Build Back Better for Whom? How Neoliberalism (Re)creates Disaster Risks

There’s a lot more to Biden’s campaign slogan than meets the eye.

“Better?” I say, in a small voice. How can he think this is better? “Better never means better for everyone,” he says. “It always means worse, for some.”Margaret Atwood, The Handmaid’s Tale

On November 23, 2020 a ripple went across social media—Joe Biden’s transition website was now registered as “buildbackbetter.gov.” For most people the news here was that the website had received a .gov web address, signifying the official move of the Biden team from contesting an election to wielding power. For people who study disasters though, the news was another chapter in this odd detour of the concept “Build Back Better.”

Build Back Better, a phrase familiar to disaster researchers, international development experts, and others of the lanyard set who tend to see disasters as  “natural events,” has suddenly, strangely, penetrated into the year 2021 as a political slogan. For many who have been operating under the standards of Build Back Better—or those of us who have been actively seeking to critique it—the reaction to this odd parallel life has ranged from enraged and perplexed to dismissive and indifferent. However, for those of us who understand  disasters as part of a socio-political process, this new domain for the slogan was not totally surprising. The origins of Build Back Better are easy enough to pin down—it was found floating around the international development/post-disaster reconstruction world by Bill Clinton following the 2005 Indian Ocean tsunami. Since then Build Back Better has become a set of best practices for international frameworks for post-disaster recovery.

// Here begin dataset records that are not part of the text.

(* ===== verification/FaucetTick.v ===== *)
(** * Faucet: main tick, retry, rescue tick and poke

    [canisters/faucet/src/scheduler/]: [tick.rs], [rescue.rs] and [poke.rs].
    Log lines are not modelled: the error codes of [finish] only reach the log. *)

From S2P Require Import Prelude Async Ic Clients TimerGuard Accounts MemoPolicy FaucetState FaucetLogic.
From S2P Require Import FaucetTransfer FaucetSkip FaucetIndex FaucetPayout.

Section tick.
Context `{A : AccountSpec} `{H : HashSpec} `{T : TextSpec} {EH : EventHorizon}.
Context (self_id relay_id : Principal).
Local Abbreviation async := (async Heap SuiteCall).

Definition MAIN_TICK_LEASE_SECONDS : Z := 15 * 60.
Definition SCHEDULED_MAIN_RETRY_SECONDS : Z := 60.
Inductive MainTickOutcome := Completed | MainGuardBusy | Deferred (remaining : Z).

(** ** The main guard *)

Record MainGuard := MkMainGuard { inner : Timer.TimerLeaseGuard }.

Definition acquire (now_secs : Z) (h : Heap) : option MainGuard * Heap :=
  match Timer.acquire now_secs MAIN_TICK_LEASE_SECONDS (main_lock_state_ts (st h)) with
  | None => (None, h)
  | Some i =>
      (Some (MkMainGuard i),
       h <| st ::= (fun s => s <| main_lock_state_ts := Some (Timer.lease_expires_at_ts i) |>) |>)
  end.

Definition lease_token (g : MainGuard) : MainLeaseToken := Some (Timer.lease_expires_at_ts (inner g)).

(** [release], which [Drop] calls. *)
Definition release (g : MainGuard) (h : Heap) : Heap :=
  if negb (Timer.is_active (inner g)) then h
  else
    match (Timer.release (inner g) (main_lock_state_ts (st h))).1 with
    | Released => h <| st ::= (fun s => s <| main_lock_state_ts := Some 0 |>) |>
    | Unchanged => h
    end.

(** ** The run marker and the one-shot retry *)

(** [None] when the marker is exhausted: the message traps. *)
Definition advance_marker (h : Heap) : option Heap :=
  match checked_add (main_run_marker h) 1 with
  | Some m => Some (h <| main_run_marker := m |> <| scheduled_main_retry_pending := None |>)
  | None => None
  end.

Definition or_trap (f : Heap -> option Heap) : async unit :=
  h ← with_state f;
  match h with Some h' => modify (fun _ => h') | None => trap end.

Definition advance_main_run_marker : async unit := or_trap advance_marker.

(** [MainGuard::finish]; the guard is inactive at the [Drop] at its end. *)
Definition finish_state (g : MainGuard) (now_secs : Z) (h : Heap) : option Heap :=
  match (Timer.release (inner g) (main_lock_state_ts (st h))).1 with
  | Released =>
      h ← advance_marker h;
      Some (h <| st ::= (fun s => s <| last_main_run_ts := now_secs |>
                                    <| main_lock_state_ts := Some 0 |>) |>)
  | Unchanged => Some h
  end.
Definition finish (g : MainGuard) (now_secs : Z) : async unit := or_trap (finish_state g now_secs).

Definition reserve_scheduled_main_retry (h : Heap) : option Z * Heap :=
  let marker := main_run_marker h in
  if bool_decide (scheduled_main_retry_pending h = Some marker) then (None, h)
  else (Some marker, h <| scheduled_main_retry_pending := Some marker |>).

Definition schedule_scheduled_main_retry (reservation retry_after_seconds : Z) : async unit :=
  modify (fun h => h <| timers ::= (fun ts => ts ++ [MainRetry reservation retry_after_seconds]) |>).

Definition retry_after (outcome : MainTickOutcome) : option Z :=
  match outcome with
  | Completed => None
  | MainGuardBusy => Some SCHEDULED_MAIN_RETRY_SECONDS
  | Deferred remaining => Some remaining
  end.

Definition run_scheduled_main_tick (run : async MainTickOutcome) : async MainTickOutcome :=
  marker ← with_state main_run_marker;
  outcome ← run;
  match retry_after outcome with
  | None => mret outcome
  | Some delay =>
      same ← with_state (fun h => main_run_marker h =? marker);
      if negb (same : bool) then mret outcome
      else
        reservation ← with_state_mut reserve_scheduled_main_retry;
        match reservation with
        | Some r => schedule_scheduled_main_retry r delay ;; mret outcome
        | None => mret outcome
        end
  end.

Definition consume_reservation (reservation : Z) (h : Heap) : bool * Heap :=
  if bool_decide (scheduled_main_retry_pending h = Some reservation)
  then (true, h <| scheduled_main_retry_pending := None |>)
  else (false, h).

Definition run_scheduled_main_retry (reservation : Z) (run : async MainTickOutcome) : async unit :=
  owns ← with_state_mut (consume_reservation reservation);
  marker ← with_state main_run_marker;
  if (owns : bool) && (marker =? reservation)
  then run_scheduled_main_tick run ;; mret tt
  else mret tt.

(** ** Rescue *)

Definition desired_rescue_controllers (now_secs : Z) (autonomous_rescue_armed_ : bool)
    (last_xfer_opt : option Z) (rescue_controller_ : Principal)
    (forced_reason_present skip_range_fault : bool) : option (list Principal) :=
  if negb autonomous_rescue_armed_ then None
  else
    desired ← (if forced_reason_present || skip_range_fault then Some [rescue_controller_; self_id]
               else Policy.desired_controllers now_secs last_xfer_opt self_id rescue_controller_);
    Some (dedup (sort_by_text desired)).

Definition controller_update_settings (controllers : list Principal) : UpdateSettingsArgs := {|
  settings_canister_id := self_id;
  settings_controllers := Some controllers;
  settings_log_visibility := Some LogPublic;
  settings_status_visibility := Some LogPublic;
|}.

While the origins of Build Back Better as a concept are simple to outline, the baggage it carries and its relevance to our current moment may not be clear to people who have not grappled with the concept in the context of disasters for the past decade. 

At the close of World War II, a new order of governments and government-backed international agencies latched onto international development as a tool to even out the inequalities of a global capitalist economy. Both international development and post-disaster reconstruction would develop in an intertwined relationship. The elite actors steering the world economy shared a fundamental belief that prosperity, as brought about by development, would become the stabilizing factor in the post-war world. To this end, trade, globalization, and urbanization were seen as drivers of stability. In the developed yet damaged world, this prosperity was to be revived. In the developing world, this dynamic was brought about through policy and restructuring influences, often imposed by the developed countries. 

The United Nations Monetary and Financial Conference was convened at the Mount Washington Hotel in Bretton Woods, New Hampshire, in July of 1944. It brought together the 44 member nations of the Allied Powers in an effort to prevent a widespread international economic disaster resulting from the destruction and disruption caused by World War II. The participants in what is now informally referred to as Bretton Woods understood that fascism and the destabilization of Europe that had led to the war was in part the result of an ineffective, if not poorly considered, international approach to the aftermath of World War I. The Bretton Woods strategy gave birth to both the International Monetary Fund (IMF), which was designed to stabilize global financial markets, and the World Bank, which would engage in reconstruction and development.

One of the roles of the capitalist state is to mediate unrest. A disaster is the possibility for unrest— not in terms of panic or riots, but in the creation of spontaneous alternatives to the present formation. At the end of World War II, the Allies worked to confront the mass destruction of the physical environment and the radical political changes that were necessitated by a mass military confrontation. For example, the reconstruction of Japan led not just to new urban forms for cities across the country, but to a new constitution as well. Likewise, the reconstruction of Germany involved the construction of buildings, as well as the early infrastructure of the Cold War. The moment called for radical action. However, this radical action could not be allowed to disrupt the dominance of capital. As these powerful actors considered the fate of the future world, they sought to maintain their own stability.  

Building Back, Neoliberal-Style

Institutions formed to repair a world scarred by war—namely the IMF and the World Bank—would find other crises to apply themselves to. These institutions were created in line with the ideology of international development, but this ideology was not static. Over the decades this globalized effort to move beyond the destruction of World War II transformed into a new formation of ideology, policies, and laws known as neoliberalism. During the 1960s embedded liberalism suffered multiple breakdowns in individual countries, spreading outward to the international economy. This crisis of capitalism reached a breaking point with the stagflation of the 1970s. Both Thatcherism and Reaganism came to power, in the U.K. and the United States respectively, offering austerity, privatization, and a deconstruction of the social safety net as solutions to this crisis. As neoliberalism became the pervading ideology and policy set of the Global North in the 1970s, it would also establish itself as the predominant driver of international development and post-disaster reconstruction.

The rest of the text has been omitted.